HPL_spreadT - Spread row panel U and forward current column
  panel.
#include "hpl.h"
void HPL_spreadT( HPL_T_panel * PBCST,
    int * IFLAG, HPL_T_panel * PANEL, const enum
    HPL_SIDE SIDE, const int N, double *
    U, const int LDU, const int SRCDIST,
    const int * IPLEN, const int * IPMAP, const
    int * IPMAPM1 );
HPL_spreadT spreads the local array containing local pieces
    of U, so that on exit to this function, a piece of U is contained in every
    process row. The array IPLEN contains the number of columns of U, that
    should be spread on any given process row. This function also probes for the
    presence of the column panel PBCST. If available, this panel will be
    forwarded. If PBCST is NULL on input, this probing mechanism will be
    disabled.
  - PBCST (local input/output)
    HPL_T_panel *
- On entry, PBCST points to the data structure containing the panel (to be
      broadcast) information.
- IFLAG (local input/output)
    int *
- On entry, IFLAG indicates whether or not the broadcast has already been
      completed. If not, probing will occur, and the outcome will be contained
      in IFLAG on exit.
- PANEL (local input/output)
    HPL_T_panel *
- On entry, PANEL points to the data structure containing the panel (to be
      spread) information.
- SIDE (global input) const enum
    HPL_SIDE
- On entry, SIDE specifies whether the local piece of U located in process
      IPMAP[SRCDIST] should be spread to the right or to the left. This feature
      is used by the equilibration process.

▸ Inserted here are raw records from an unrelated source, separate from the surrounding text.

(** C6. After the merge [Init] appends to [Message] the last leftover
    token, if there is one, and then, when standard input is piped, the
    whole piped text, each by [AppendMessage]: after a line feed when the
    message so far is not empty. No other field changes. With no leftover
    token and an empty message, the piped text is the message. *)
Theorem input_assembly w merged :
  parseError L w = None → afterMerge L w = (merged, None) → typed (parsed L w) →
  (pipedToStdin w = true → errors_Is_EOF (stdin_end w) = true) →
  Init L w = (appendAll merged (segments w (positional L w)), None)
  ∧ (∀ a, last (positional L w) = Some a → pipedToStdin w = true →
          Message merged = "" → a ≠ "" →
          Message (Init L w).1 = a +:+ nl +:+ stdin_data w)
  ∧ (positional L w = [] → pipedToStdin w = true → Message merged = "" →
     Message (Init L w).1 = stdin_data w).
Proof.
  intros Hp Hm Ht Heof.
  assert (Hlen : (FieldByName "Message" < length merged)%nat).
  { pose proof (afterMerge_length w) as Hl. rewrite Hm in Hl. cbn [fst] in Hl.
    rewrite Hl, (typed_length _ Ht). vm_compute. lia. }
  assert (HI : Init L w = (appendAll merged (segments w (positional L w)), None)).
  { rewrite (Init_after_merge _ _ Hp Hm Ht).
    destruct (pipedToStdin w); [|reflexivity]. now rewrite Heof. }
  split; [exact HI|]. rewrite HI. cbn [fst]. unfold segments. split.
  - intros a Ha Hpiped Hmsg Hne. rewrite Ha, Hpiped.
    change (option_list (Some a) ++ [stdin_data w]) with [a; stdin_data w].
    unfold appendAll. cbn [foldl].
    rewrite Message_setString, Hmsg by exact Hlen.
    rewrite AppendMessage_empty. now apply AppendMessage_nonempty.
  - intros Hnil Hpiped Hmsg. rewrite Hnil, Hpiped.
    change (option_list (last []) ++ [stdin_data w]) with [stdin_data w].
    unfold appendAll. cbn [foldl].
    now rewrite Message_setString, Hmsg by exact Hlen.
Qed.

(** C7. [readStdin] returns all the bytes of the stream, the last line
    included when no line feed ends it, when the stream ends in [io.EOF],
    and the error wrapping the cause of the failed read otherwise. When
    standard input is piped and the stages before it succeeded, [Init]
    fails exactly when the stream ends in an error other than [io.EOF],
    and with that error. *)
Theorem stdin_read w merged :
  parseError L w = None → afterMerge L w = (merged, None) → typed (parsed L w) →
  pipedToStdin w = true →
  readStdin w = (if errors_Is_EOF (stdin_end w) then (stdin_data w, None)
                 else ("", Some (stdinError (stdin_end w))))
  ∧ ((Init L w).2 = None ↔ errors_Is_EOF (stdin_end w) = true)
  ∧ (errors_Is_EOF (stdin_end w) = false →
     (Init L w).2 = Some (stdinError (stdin_end w)))
  ∧ (errors_Is_EOF (stdin_end w) = true →
     Message (Init L w).1
     = AppendMessage (Message (appendAll merged (option_list (last (positional L w)))))
         (stdin_data w)).
Proof.
  intros Hp Hm Ht Hpiped. split; [apply readStdin_result|].
  assert (Hlen : (FieldByName "Message" < length merged)%nat).
  { pose proof (afterMerge_length w) as Hl. rewrite Hm in Hl. cbn [fst] in Hl.
    rewrite Hl, (typed_length _ Ht). vm_compute. lia. }
  rewrite (Init_after_merge _ _ Hp Hm Ht), Hpiped. cbn [andb].
  destruct (errors_Is_EOF (stdin_end w)); cbn [negb snd fst].
  - split; [done|]. split; [done|]. intros _. unfold segments. rewrite Hpiped.
    destruct (last (positional L w)) as [a|].
    + change (option_list (Some a) ++ [stdin_data w]) with [a; stdin_data w].
      change (option_list (Some a)) with [a].
      unfold appendAll. cbn [foldl]. now rewrite !Message_setString by exact Hlen.
    + change (option_list None ++ [stdin_data w]) with [stdin_data w].
      change (option_list None) with (@nil string).
      unfold appendAll. cbn [foldl]. now rewrite !Message_setString by exact Hlen.
  - split; [split; discriminate|]. split; [reflexivity|discriminate].
Qed.

Lemma withDefaultConfig_explicit w ret :
  Config ret ≠ "" → withDefaultConfig w ret = ret.
Proof.
  intros H. unfold withDefaultConfig. now destruct (String.eqb_spec (Config ret) "").
Qed.

Lemma withDefaultConfig_none w ret :
  Config ret = "" → (∀ d, defaultLocation w = inl d → files w !! d = None) →
  withDefaultConfig w ret = ret.
Proof.
  intros Hc Hd. unfold withDefaultConfig, GetDefaultConfigPath. rewrite Hc.
  destruct (defaultLocation w) as [d|err]; [|reflexivity].
  now rewrite (Hd d eq_refl).
Qed.

(** C5. With a config path given on the command line, [Init] fails with
    "config file not found" when no file is at the absolute path, and with
    "error parsing config file" when the decoder rejects the bytes of the
    file. With no path given and no file at the default location, the
    merge is skipped: [Init] is the input assembler on the parsed struct,
    and returns no error unless reading piped input fails. *)
Theorem config_loading w :
  parseError L w = None →
  (∀ absPath, Config (parsed L w) ≠ "" →
     GetAbsolutePath w (Config (parsed L w)) = inl absPath →
     files w !! absPath = None →
     (Init L w).2 = Some (fmt_Errorf "config file not found: %s" [a_string absPath]))
  ∧ (∀ absPath data err, Config (parsed L w) ≠ "" →
     GetAbsolutePath w (Config (parsed L w)) = inl absPath →
     files w !! absPath = Some (inl data) →
     (yaml_Unmarshal L data Flags_zero).2 = Some err →
     (Init L w).2 = Some (fmt_Errorf_w "error parsing config file: %w" err))
  ∧ (Config (parsed L w) = "" →
     (∀ d, defaultLocation w = inl d → files w !! d = None) →
     Init L w = handleInput w (positional L w) (parsed L w)
     ∧ ((pipedToStdin w = true → errors_Is_EOF (stdin_end w) = true) →
        (Init L w).2 = None)).
Proof.
  intros Hp. rewrite Init_stages, Hp. unfold resolveConfig.
  split; [|split].
  - intros absPath Hc Habs Hfile. rewrite withDefaultConfig_explicit by exact Hc.
    destruct (String.eqb_spec (Config (parsed L w)) "") as [|_]; [done|].
    cbn [negb]. unfold loadYAMLConfig, os_ReadFile. rewrite Habs.
    cbv beta iota. now rewrite Hfile.
  - intros absPath data err Hc Habs Hfile Herr.
    rewrite withDefaultConfig_explicit by exact Hc.
    destruct (String.eqb_spec (Config (parsed L w)) "") as [|_]; [done|].
    cbn [negb]. unfold loadYAMLConfig, os_ReadFile. rewrite Habs.
    cbv beta iota. rewrite Hfile.
    destruct (yaml_Unmarshal L data Flags_zero) as [config e]. cbn in Herr.
    now rewrite Herr.
  - intros Hc Hd. rewrite withDefaultConfig_none, Hc by assumption.
    cbn [String.eqb negb]. split; [reflexivity|].
    intros Heof. unfold handleInput. rewrite readStdin_result.
    destruct (pipedToStdin w); [rewrite Heof by reflexivity|]; reflexivity.
Qed.

End Resolution.

(** ** What [Init] reads *)

(** [Init] reads the process through the raw tokens, standard input, the
    default location and the file the config path resolves to, and
    through nothing else: two worlds that agree on these give the same
    struct and the same error, whatever else differs between them (the
    other files, the resolution of other paths). *)
Lemma Init_reads L w1 w2 :
  same_inputs L w1 w2 → Init L w1 = Init L w2.
Proof.
  intros (Ha & Hm & Hd & He & Hdef & Habs & Hfile).
  assert (Hparsed : parsed L w1 = parsed L w2) by (unfold parsed; now rewrite Ha).
  assert (Hdflt : ∀ ret, withDefaultConfig w1 ret = withDefaultConfig w2 ret)
    by (intros ret; unfold withDefaultConfig; now rewrite Hdef).
  assert (Hin : ∀ args ret, handleInput w1 args ret = handleInput w2 args ret).
  { intros args ret. unfold handleInput, pipedToStdin, readStdin.
    now rewrite Hm, Hd, He. }
  assert (Hload : loadYAMLConfig L w1 (Config (withDefaultConfig w1 (parsed L w1)))
                  = loadYAMLConfig L w2 (Config (withDefaultConfig w1 (parsed L w1)))).
  { unfold loadYAMLConfig, os_ReadFile. rewrite <- Habs.
    destruct (GetAbsolutePath w1 _) as [absPath|err]; [|reflexivity].
    now rewrite (Hfile absPath eq_refl). }
  rewrite !Init_stages. unfold parseError, positional, resolveConfig.
  rewrite <- Ha, <- Hparsed, <- Hdflt, <- Hload.
  repeat (case_match; try reflexivity); apply Hin.
Qed.

(** ** What the pre-scan extracts *)

Lemma extractFlag_remainder arg : extractFlag arg = name_of (remainder arg).
Proof.
  unfold extractFlag, remainder, strings.TrimPrefix.
  destruct (strings.HasPrefix arg "--"); [apply extract_name|].
  destruct (strings.HasPrefix arg "-"); [|reflexivity]. cbn [andb].
  destruct (1 <? Z.of_nat (String.length arg)); [apply extract_name|reflexivity].
Qed.

Lemma flagToYamlTag_valid flag yamlTag :
  flagToYamlTag !! flag = Some yamlTag → validName flag.
Proof. intros H. now destruct (flagToYamlTag_entries _ _ H). Qed.

Lemma flagToYamlTag_invalid flag : ¬ validName flag → flagToYamlTag !! flag = None.
Proof.
  intros H. destruct (flagToYamlTag !! flag) eqn:E; [|reflexivity].
  now apply flagToYamlTag_valid in E.
Qed.

(** C4, as the code has it. For every raw token the pre-scanner takes
    what follows ["--"], or what follows ["-"] when something does, and
    keeps the portion before the first ["="] unless that ["="] comes
    first: then it keeps the whole remainder. The name is mapped to its
    config-file key; a token that is not flag-shaped or matches no schema
    entry leaves [usedFlags] as it is, without error. The keys recorded
    are those the extraction of the specification gives. *)
Theorem prescan_extraction usedFlags arg :
  extractFlag arg =
    (if strings.HasPrefix (remainder arg) "=" then remainder arg
     else extractFlag_spec arg)
  ∧ scanArg usedFlags arg =
    match flagToYamlTag !! extractFlag_spec arg with
    | Some yamlTag => <[yamlTag := true]> usedFlags
    | None => usedFlags
    end.
Proof.
  rewrite scanArg_lookup, extractFlag_remainder. unfold extractFlag_spec, name_of.
  generalize (remainder arg). intros r. unfold strings.HasPrefix.
  destruct r as [|a r]; [split; reflexivity|].
  rewrite prefix_cons, prefix_nil, andb_true_r. cbn [find].
  destruct (Ascii.eqb_spec "="%char a) as [<-|Hne].
  - split; [reflexivity|]. cbv beta iota.
    change (strings.upto 0 (String "=" r)) with "".
    rewrite (flagToYamlTag_invalid (String "=" r)) by (intros (_ & _ & H); discriminate H).
    now rewrite (flagToYamlTag_invalid "") by (intros (H & _); now apply H).
  - now destruct (find "=" r).
Qed.

(** C10. The pre-scan looks up the whole remainder of a short-form token
    as one name. A token that bundles short flags, and whose remainder is
    no name of the schema, records nothing, wherever it stands in the raw
    token list; nor do the bare tokens ["-"] and ["--"]. *)
Theorem bundle_not_decomposed r l1 l2 :
  r ≠ "" → strings.HasPrefix r "-" = false → find "=" r = None →
  flagToYamlTag !! r = None →
  extractFlag ("-" +:+ r) = r
  ∧ scanArgs (l1 ++ ("-" +:+ r) :: l2) = scanArgs (l1 ++ l2)
  ∧ scanArgs (l1 ++ "-" :: l2) = scanArgs (l1 ++ l2)
  ∧ scanArgs (l1 ++ "--" :: l2) = scanArgs (l1 ++ l2).
Proof.
  intros Hr Hp Hf Hmap.
  assert (He : extractFlag ("-" +:+ r) = r)
    by (rewrite extractFlag_short by assumption; now apply name_of_plain).
  split; [exact He|].
  unfold scanArgs. rewrite !foldl_app. cbn [foldl].
  rewrite !scanArg_lookup, He, Hmap. repeat split; reflexivity.
Qed.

- N (global input) const int
- On entry, N specifies the local number of rows of U. N must be at least
      zero.
- U (local input/output) double
    *
- On entry, U is an array of dimension (LDU,*) containing the local pieces
      of U.
- LDU (local input) const
    int
- On entry, LDU specifies the local leading dimension of U. LDU should be at
      least MAX(1,N).
- SRCDIST (local input)
    const int
- On entry, SRCDIST specifies the source process that spreads its piece of
      U.
- IPLEN (global input) const
    int *
- On entry, IPLEN is an array of dimension NPROW+1. This array is such that
      IPLEN[i+1] - IPLEN[i] is the number of rows of U in each process before
      process IPMAP[i], with the convention that IPLEN[nprow] is the total
      number of rows. In other words IPLEN[i+1] - IPLEN[i] is the local number
      of rows of U that should be moved to process IPMAP[i].
- IPMAP (global input) const
    int *
- On entry, IPMAP is an array of dimension NPROW. This array contains the
      logarithmic mapping of the processes. In other words, IPMAP[myrow] is the
      absolute coordinate of the sorted process.
- IPMAPM1 (global input)
    const int *
- On entry, IPMAPM1 is an array of dimension NPROW. This array contains the
      inverse of the logarithmic mapping contained in IPMAP: For i in [0..
      NPROW) IPMAPM1[IPMAP[i]] = i.